An important thing to remember about Kirby is that he was not an illustrator but a cartoonist—meaning an artist who developed stories and characters through the act of drawing. It was Kirby’s narrative drawing that made Marvel Comics work: he was Marvel’s busiest cartoonist, and its visual guide. He gave Marvel its momentum. He dreamed up and designed more concepts for the company than any other artist. Besides the comics that Kirby penciled himself—which he typically plotted, in effect co-wrote—he also laid out and plotted stories for many other artists, guiding and inspiring them. Most of Marvel’s other artists were urged to follow his lead.

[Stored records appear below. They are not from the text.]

(** * Skip-gram word2vec with negative sampling: the training core

    A shallow embedding of the notebook's preprocessing and training code
    (subsampling, vocabulary, context pairs, negative sampling, the loss,
    early stopping and batching), followed by the properties proved of it.

    Conventions of the embedding.
    - Python [float] values and numpy scalars are modelled by the real
      numbers [R]; rounding is not modelled.  A quotient of numpy scalars
      can also be infinite or not a number.
    - Exceptions are explicit: a computation has type [outcome A].
    - A [dict] keeps its keys in insertion order, as Python's does.
    - The process-wide random generator is an explicit stream of draws
      together with a cursor counting the draws consumed so far. *)

From Stdlib Require Import String List Arith ZArith Bool Lia.
From Stdlib Require Import Reals Lra Psatz Permutation Sorted.
Import ListNotations.

Set Implicit Arguments.

(* ================================================================= *)
(** * Part I: the program *)
(* ================================================================= *)

(** ** Exceptions and fallible computations *)

Inductive exn : Type :=
| KeyError
| IndexError
| ValueError
| ZeroDivisionError.

Inductive outcome (A : Type) : Type :=
| Returns (a : A)
| Raises (e : exn).

Arguments Returns {A} a.
Arguments Raises {A} e.

Definition bind {A B : Type} (m : outcome A) (k : A -> outcome B) : outcome B :=
  match m with
  | Returns a => k a
  | Raises e => Raises e
  end.

Notation "x <- m ;; k" := (bind m (fun x => k))
  (at level 61, m at next level, right associativity).
Notation "' pat <- m ;; k" := (bind m (fun x => match x with pat => k end))
  (at level 61, pat pattern, m at next level, right associativity).

(** [a / b] on floats. *)
Definition truediv (a b : R) : outcome R :=
  if Req_dec_T b 0 then Raises ZeroDivisionError else Returns (a / b)%R.

(** [l[i]] for a non-negative index. *)
Definition getindex {A : Type} (l : list A) (i : nat) : outcome A :=
  match nth_error l i with
  | Some a => Returns a
  | None => Raises IndexError
  end.

(** [range(a, b)] and [enumerate(l)]. *)
Definition range (a b : nat) : list nat := seq a (b - a).

Definition enumerate {A : Type} (l : list A) : list (nat * A) :=
  combine (seq 0 (length l)) l.

(** [sum] of a list of floats and of a list of integers. *)
Definition fsum (l : list R) : R := fold_left Rplus l 0%R.

Definition isum (l : list nat) : nat := fold_left Nat.add l 0.

(** ** Dictionaries with string keys, in insertion order *)

Definition dict (V : Type) : Type := list (string * V).

Fixpoint dict_find {V : Type} (d : dict V) (k : string) : option V :=
  match d with
  | [] => None
  | (k', v) :: d' => if String.eqb k' k then Some v else dict_find d' k
  end.

(** [d[k]] *)
Definition getitem {V : Type} (d : dict V) (k : string) : outcome V :=
  match dict_find d k with
  | Some v => Returns v
  | None => Raises KeyError
  end.

(** [d.get(k, default)] *)
Definition get {V : Type} (d : dict V) (k : string) (default : V) : V :=
  match dict_find d k with
  | Some v => v
  | None => default
  end.

(** [d[k] = v]: an existing key keeps its place, a new key goes last. *)
Fixpoint setitem {V : Type} (d : dict V) (k : string) (v : V) : dict V :=
  match d with
  | [] => [(k, v)]
  | (k', v') :: d' =>
      if String.eqb k' k then (k', v) :: d' else (k', v') :: setitem d' k v
  end.

Definition keys {V : Type} (d : dict V) : list string := map fst d.

Definition values {V : Type} (d : dict V) : list V := map snd d.

(** [collections.Counter(l)]: each element does [c[elem] = c.get(elem, 0) + 1]. *)
Definition Counter (l : list string) : dict nat :=
  fold_left (fun c elem => setitem c elem (get c elem 0 + 1)) l [].

(** [itertools.chain.from_iterable(corpus)] *)
Definition chain (corpus : list (list string)) : list string := concat corpus.

(** ** Subsampling of frequent words *)

(** The random source: [draws n] is the value of the [n]-th call of
    [random.random()]; a cursor is threaded through the code. *)
Definition random_source : Type := nat -> R.

(** The right-hand side of the comparison in [subsample_frequent_words],
    for a word of relative frequency [p]. *)
Definition keep_probability (p : R) : R :=
  ((1 + sqrt (p * 1e3)) * 1e-3 / p)%R.

(** The dict comprehension
    [{word: word_counts[word]/float(sum_word_counts) for word in word_counts}]. *)
Fixpoint normalize_counts (word_counts : dict nat) (sum_word_counts : nat)
    (words : list string) (acc : dict R) : outcome (dict R) :=
  match words with
  | [] => Returns acc
  | word :: words' =>
      c <- getitem word_counts word ;;
      p <- truediv (INR c) (INR sum_word_counts) ;;
      normalize_counts word_counts sum_word_counts words' (setitem acc word p)
  end.

(** The inner loop [for word in text]; [n] is the cursor of the random
    source when the loop is entered. *)
Fixpoint subsample_text (word_counts : dict R) (draws : random_source)
    (text : list string) (n : nat) : outcome (list string * nat) :=
  match text with
  | [] => Returns ([], n)
  | word :: text' =>
      let u := draws n in
      p <- getitem word_counts word ;;
      q <- getitem word_counts word ;;
      P <- truediv ((1 + sqrt (p * 1e3)) * 1e-3)%R q ;;
      '(kept, n') <- subsample_text word_counts draws text' (S n) ;;
      Returns (if Rlt_dec u P then word :: kept else kept, n')
  end.

(** The outer loop [for text in corpus]. *)
Fixpoint subsample_corpus (word_counts : dict R) (draws : random_source)
    (corpus : list (list string)) (n : nat)
    : outcome (list (list string) * nat) :=
  match corpus with
  | [] => Returns ([], n)
  | text :: corpus' =>
      '(kept, n') <- subsample_text word_counts draws text n ;;
      '(filtered, n'') <- subsample_corpus word_counts draws corpus' n' ;;
      Returns (kept :: filtered, n'')
  end.

Definition subsample_frequent_words (draws : random_source)
    (corpus : list (list string)) (n : nat)
    : outcome (list (list string) * nat) :=
  let word_counts := Counter (chain corpus) in
  let sum_word_counts := isum (values word_counts) in
  word_counts <- normalize_counts word_counts sum_word_counts (keys word_counts) [] ;;
  subsample_corpus word_counts draws corpus n.
(** * rwlock: the Redis read-write lock client (client/redis.go, rwinit.go)

    A shallow embedding of the Go package [client] and of [rwlock.Init].
    The package keeps three package-level variables ([Redis], [opts],
    [shaHashID]) and talks to a Redis server; both are threaded explicitly
    through a small state monad that also records what was sent to the
    server and when the caller slept.  The [for { ... }] loops of the four
    lock operations are unrolled by a fuel argument. *)

From Stdlib Require Import ZArith List String Ascii Bool Lia DecimalString.
Import ListNotations.

Open Scope string_scope.
Open Scope Z_scope.

(** ** Go values used by the package *)

(** A Go [error], identified with the text its [Error()] method returns. *)
Definition error := string.

Definition errors_New (msg : string) : error := msg.

(** [len] of a Go string. *)
Definition len (s : string) : Z := Z.of_nat (String.length s).

(** [strconv.Itoa] on an [int] (64 bits wide on the platforms of go-redis). *)
Definition Itoa (n : Z) : string := NilZero.string_of_int (Z.to_int n).

(** Two's complement wrap-around of [int64] arithmetic. *)
Definition wrap64 (z : Z) : Z := (z + 2 ^ 63) mod 2 ^ 64 - 2 ^ 63.

(** [time.Millisecond], in nanoseconds. *)
Definition Millisecond : Z := 1000000.

(** The go-redis option structs, reduced to their addressing fields. *)
Record Options := { Addr : string }.
Record FailoverOptions := { MasterName : string; SentinelAddrs : list string }.
Record ClusterOptions := { Addrs : list string }.

(** The [interface{}] handed to [DoInit]: a pointer to one of the three
    option structs, the nil interface, or a value of any other dynamic
    type (named by that type). *)
Inductive optObj : Type :=
| OptionsPtr (opt : Options)
| FailoverOptionsPtr (opt : FailoverOptions)
| ClusterOptionsPtr (opt : ClusterOptions)
| NilValue
| OtherValue (dynamic_type : string).

(** [redis.UniversalClient]: the three clients the package constructs. *)
Inductive UniversalClient : Type :=
| NewClient (opt : Options)
| NewFailoverClient (opt : FailoverOptions)
| NewClusterClient (opt : ClusterOptions).

(** What [Cmd.Result()] yields as its [interface{}] value. *)
Inductive reply : Type :=
| ReplyNil
| ReplyString (s : string)
| ReplyInt (n : Z).

(** responseLock *)
Record responseLock := {
  OpRet : bool;
  ErrMsg : string;
  Debug : string
}.

Definition IsError (r : responseLock) : bool :=
  if len (ErrMsg r) >? 0 then true else false.

Definition Success (r : responseLock) : bool := OpRet r.

Definition Error (r : responseLock) : string := ErrMsg r.

(** error 定义 *)
Definition NoScriptError : string := "NOSCRIPT No matching script. Please use EVAL.".
Definition EofError : string := "EOF".

(** 锁的相关指令 *)
Definition LockCmd : string := "LOCK".
Definition UnlockCmd : string := "UNLOCK".
Definition RLockCmd : string := "RLOCK".
Definition RUnlockCmd : string := "RUNLOCK".

(** ** The collaborators outside the package

    The Redis server reached through go-redis, [encoding/json], and the two
    sibling packages [lua] and [tool] are not part of [client]; the model
    is parametric in them.  [Env] is whatever state the outside world
    keeps between calls. *)
Class Store := {
  Env : Type;
  (** [c.Ping(ctx).Result()], its error only *)
  Ping : UniversalClient -> Env -> option error * Env;
  (** [c.ScriptLoad(ctx, script).Result()] *)
  ScriptLoad : UniversalClient -> string -> Env -> (string + error) * Env;
  (** [c.EvalSha(ctx, sha, keys, args).Result()] *)
  EvalSha : UniversalClient -> string -> list string -> list string ->
            Env -> (reply + error) * Env;
  (** [json.Unmarshal] into a zero [responseLock] *)
  Unmarshal : string -> responseLock + error;
  (** [lua.ScriptContent] *)
  ScriptContent : string;
  (** [tool.Rand] *)
  Rand : Z -> Z -> Env -> Z * Env
}.

(** ** Observable actions *)
Inductive event : Type :=
| EvPing (c : UniversalClient) (r : option error)
| EvScriptLoad (c : UniversalClient) (script : string) (r : string + error)
| EvEvalSha (c : UniversalClient) (sha : string) (keys args : list string)
            (r : reply + error)
| EvSleep (d : Z).

(** A Go panic: [panic(msg)] of the package itself, or a run-time error
    (nil dereference, failed type assertion). *)
Inductive panic_value : Type :=
| PanicString (msg : string)
| RuntimeError (what : string).

Inductive outcome (A : Type) : Type :=
| Done (a : A)
| Panicked (p : panic_value)
| OutOfFuel.

Arguments Done {A} a.
Arguments Panicked {A} p.
Arguments OutOfFuel {A}.

Section Client.

Context {W : Store}.

(** The package-level variables, and the world outside. *)
Record state := {
  Redis : option UniversalClient;
  opts : optObj;
  shaHashID : string;
  env : Env
}.

Record run (A : Type) := {
  out : outcome A;
  final : state;
  log : list event
}.

Arguments out {A} r.
Arguments final {A} r.
Arguments log {A} r.

Definition M (A : Type) : Type := state -> run A.

Definition ret {A} (a : A) : M A :=
  fun st => {| out := Done a; final := st; log := [] |}.

Definition bind {A B} (m : M A) (k : A -> M B) : M B :=
  fun st =>
    let r := m st in
    match out r with
    | Done a =>
        let r' := k a (final r) in
        {| out := out r'; final := final r'; log := log r ++ log r' |}
    | Panicked p => {| out := Panicked p; final := final r; log := log r |}
    | OutOfFuel => {| out := OutOfFuel; final := final r; log := log r |}
    end.

Definition panic {A} (p : panic_value) : M A :=
  fun st => {| out := Panicked p; final := st; log := [] |}.

Definition diverge {A} : M A :=
  fun st => {| out := OutOfFuel; final := st; log := [] |}.

Definition emit (e : event) : M unit :=
  fun st => {| out := Done tt; final := st; log := [e] |}.

Definition gets {A} (f : state -> A) : M A :=
  fun st => {| out := Done (f st); final := st; log := [] |}.

Definition modify (f : state -> state) : M unit :=
  fun st => {| out := Done tt; final := f st; log := [] |}.

Definition set_env (e : Env) (st : state) : state :=
  {| Redis := Redis st; opts := opts st; shaHashID := shaHashID st; env := e |}.

(** One exchange with the outside world. *)
Definition with_env {A} (f : Env -> A * Env) : M A :=
  fun st =>
    let '(a, e) := f (env st) in
    {| out := Done a; final := set_env e st; log := [] |}.

End Client.

Arguments out {W A} r.
Arguments final {W A} r.
Arguments log {W A} r.

Declare Scope go_scope.
Notation "x <- m ;; k" := (bind m (fun x => k))
  (at level 61, m at next level, right associativity) : go_scope.
Notation "' pat <- m ;; k" := (bind m (fun x => match x with pat => k end))
  (at level 61, pat pattern, m at next level, right associativity) : go_scope.
Notation "m ;;; k" := (bind m (fun _ => k))
  (at level 61, right associativity) : go_scope.
Open Scope go_scope.

Section Package.

Context {W : Store}.

(** ** Calls through the package-level client

    [Redis] is an interface variable: a method call on it before [DoInit]
    has assigned a client is a nil dereference. *)
Definition nil_dereference : panic_value :=
  RuntimeError "invalid memory address or nil pointer dereference".
(** * vuex-crud: the CRUD module builder and its action executor

    A shallow embedding of [src/package/src/Action.ts] (class [Action]) and of
    the module builder (classes [CrudModule] and [CrudModuleFactory]), with
    the properties of the specification stated and proved against it.

    JavaScript values are embedded as a first-order data type, exceptions as
    a sum type, the store, the object heap of builder instances and the
    sequence of observable calls (commits, HTTP requests, callbacks) as an
    explicit world that is threaded through the code.  The functions of the
    user (the callbacks, the mappers, the custom definition hook) return or
    throw.  What a value inherits and how an object converts to a string is
    given by a realm, over which the properties are stated. *)

From Stdlib Require Import ZArith Lia Ascii String.
From stdpp Require Import base option list strings gmap pretty.

Open Scope string_scope.

(** ** JavaScript values *)

Module JS.

(** The values that travel through the module: data as received from the
    HTTP layer or supplied by the caller, and the error objects that are
    thrown.

    A number is given by its string conversion, which determines it up to
    the sign of zero: the conversion, [===] and the truth value, the
    operations that the module applies to a number, are functions of it.  An
    object is given by its address, which is its identity, and by its own
    data members; the same object has the same members.  An array is given
    by the sequence of its elements, as the collection state that the
    mutations read and rebuild, and an error by its name and message: they
    carry no identity, and one that is compared with [===] (the id of an
    element that is itself an array, say) is given as an object.  Values are
    finite trees: an object does not contain itself. *)
#[warnings="-register-all"]
Inductive Value :=
| VUndefined
| VNull
| VBool (b : bool)
| VNum (shown : string)
| VStr (s : string)
| VArr (elems : list Value)
| VObj (address : positive) (fields : list (string * Value))
| VError (name message : string).

(** Normal completion with a value, or an exception carrying the thrown
    value. *)
Inductive Result (A : Type) :=
| Ok (a : A)
| Throw (e : Value).
Arguments Ok {A} a.
Arguments Throw {A} e.

Definition bindR {A B} (r : Result A) (k : A -> Result B) : Result B :=
  match r with
  | Ok a => k a
  | Throw e => Throw e
  end.

(** What the rest of the program and the engine decide for a value: the
    read of a member that is not an own data member (a member of the
    prototype chain, an accessor), which may throw, and the string
    conversion of an object, which runs its [toString] and may throw. *)
Class Realm := {
  beyond : Value -> string -> Result Value;
  convert : Value -> Result string
}.

(** [Boolean(v)], also the test of [if (v)] and [!v]. *)
Definition ToBoolean (v : Value) : bool :=
  match v with
  | VUndefined | VNull => false
  | VBool b => b
  | VNum shown => negb (String.eqb shown "0" || String.eqb shown "NaN")
  | VStr s => negb (String.eqb s "")
  | VArr _ | VObj _ _ | VError _ _ => true
  end.

(** [Array.isArray]. *)
Definition isArrayValue (v : Value) : bool :=
  match v with
  | VArr _ => true
  | _ => false
  end.

(** The string conversion of a template literal [`${v}`].  An array joins
    the conversions of its elements, [null] and [undefined] giving the empty
    string. *)
Fixpoint ToString `{Realm} (v : Value) : Result string :=
  match v with
  | VUndefined => Ok "undefined"
  | VNull => Ok "null"
  | VBool true => Ok "true"
  | VBool false => Ok "false"
  | VNum shown => Ok shown
  | VStr s => Ok s
  | VArr elems =>
      bindR
        ((fix each (l : list Value) : Result (list string) :=
            match l with
            | [] => Ok []
            | x :: rest =>
                bindR (match x with
                       | VUndefined | VNull => Ok ""
                       | _ => ToString x
                       end)
                  (fun s => bindR (each rest) (fun ss => Ok (s :: ss)))
            end) elems)
        (fun parts => Ok (String.concat "," parts))
  | VObj address fields => convert (VObj address fields)
  | VError name message =>
      Ok (if String.eqb name "" then message
          else if String.eqb message "" then name
          else name ++ ": " ++ message)
  end.

(** Equality of values as trees. *)
Fixpoint sameValue (a b : Value) : bool :=
  match a, b with
  | VUndefined, VUndefined => true
  | VNull, VNull => true
  | VBool x, VBool y => Bool.eqb x y
  | VNum x, VNum y => String.eqb x y
  | VStr x, VStr y => String.eqb x y
  | VArr l, VArr l' =>
      (fix all (l l' : list Value) : bool :=
         match l, l' with
         | [], [] => true
         | x :: r, y :: r' => sameValue x y && all r r'
         | _, _ => false
         end) l l'
  | VObj p f, VObj p' f' =>
      Pos.eqb p p'
      && (fix all (f f' : list (string * Value)) : bool :=
            match f, f' with
            | [], [] => true
            | (k, x) :: r, (k', y) :: r' => String.eqb k k' && sameValue x y && all r r'
            | _, _ => false
            end) f f'
  | VError n m, VError n' m' => String.eqb n n' && String.eqb m m'
  | _, _ => false
  end.

(** Strict equality [a === b]: equality of primitives of the same type,
    [NaN] being equal to nothing, and identity of objects; two values of
    different types are not equal.  Arrays and errors, which carry no
    identity, are taken to be distinct. *)
Definition strictEq (a b : Value) : bool :=
  match a, b with
  | VUndefined, VUndefined => true
  | VNull, VNull => true
  | VBool x, VBool y => Bool.eqb x y
  | VNum x, VNum y => String.eqb x y && negb (String.eqb x "NaN")
  | VStr x, VStr y => String.eqb x y
  | VObj p f, VObj p' f' => sameValue (VObj p f) (VObj p' f')
  | _, _ => false
  end.

Fixpoint ownField (k : string) (fields : list (string * Value)) : option Value :=
  match fields with
  | [] => None
  | (k', v) :: rest => if String.eqb k k' then Some v else ownField k rest
  end.

(** The array index that the property key [k] denotes, if any: the key has
    to be the canonical decimal form of an index below [len]. *)
Definition arrayIndex (k : string) (len : nat) : option nat :=
  List.find (fun i => String.eqb k (pretty i)) (seq 0 len).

In a great, mad rush between 1961 and the mid-decade, Kirby laid the foundations of what we now call the Marvel Universe. His drive and design chops provided most of the raw material for this new world. And now, half a century later—about 53 years after the launch of The Fantastic Four, about 51 after the launch of The Avengers—Marvel Entertainment is reaping the spectacular harvest of that effort. Graphically and conceptually, the foundation of Marvel’s success (in comics and movies) was laid in the basement of the Kirby family’s Long Island home between 1961 and 1966; yet, incredibly, during that period, in fact throughout the 60s, Kirby was only a freelancer for Marvel. During all the time he designed so many properties and spun so many stories for Marvel, he didn’t have a solid contract there. He didn’t have a contract at all.

The gap between what Kirby gave Marvel and what he got in return was enormous. He produced all these wild new concepts for a flat page rate; he had no salary, no security, no benefits, no assurances of long-term well-being. He just drew, drew, and drew, dreaming up new characters and ideas for Marvel several times a month for years on end. He worked unbelievably hard. When Marvel was sold to a new owner in 1968, Kirby sought a fair contract with the company that would take care of his family, but couldn’t get one. The new owners put faith in Stan Lee’s editorial savvy but did not understand Kirby’s vital role.

Of course Kirby got angry and angrier, and lost heart; he began to resent how much he’d given to the company with such slight return. He began to offer Marvel less and less, in terms of new ideas. After all, he couldn’t continue to work himself to the bone for such meager reward; the workload was draining, the situation maddening. So he left, hoping for greater recognition and editorial freedom elsewhere. He left to create the bizarre and visionary Fourth World and other comics for DC in the early 70s, where his imagination once again took flight and fans were able to see less diluted Kirby comics, comics “edited, written, and drawn” by Jack.

New_Gods_Vol_1_1_001

There’s nothing in the annals of so-called work-for-hire that can compare with Kirby’s run at Marvel in the 1960s—or for the richness of Kirby’s barnstorming second act. There’s nothing about comic book business-as-usual that can account for that miraculous outpouring. “Work-for-hire” does not begin to describe the indispensable, seminal, endlessly inspiring contribution that Kirby made to Marvel. Jack Kirby was the co-author of the Marvel Universe, and ought to be officially recognized as such. Further, Marvel Entertainment ought to establish a healthy relationship with Kirby’s estate by compensating his family and contributing to the study and appreciation of Kirby’s work. ’Nuff said!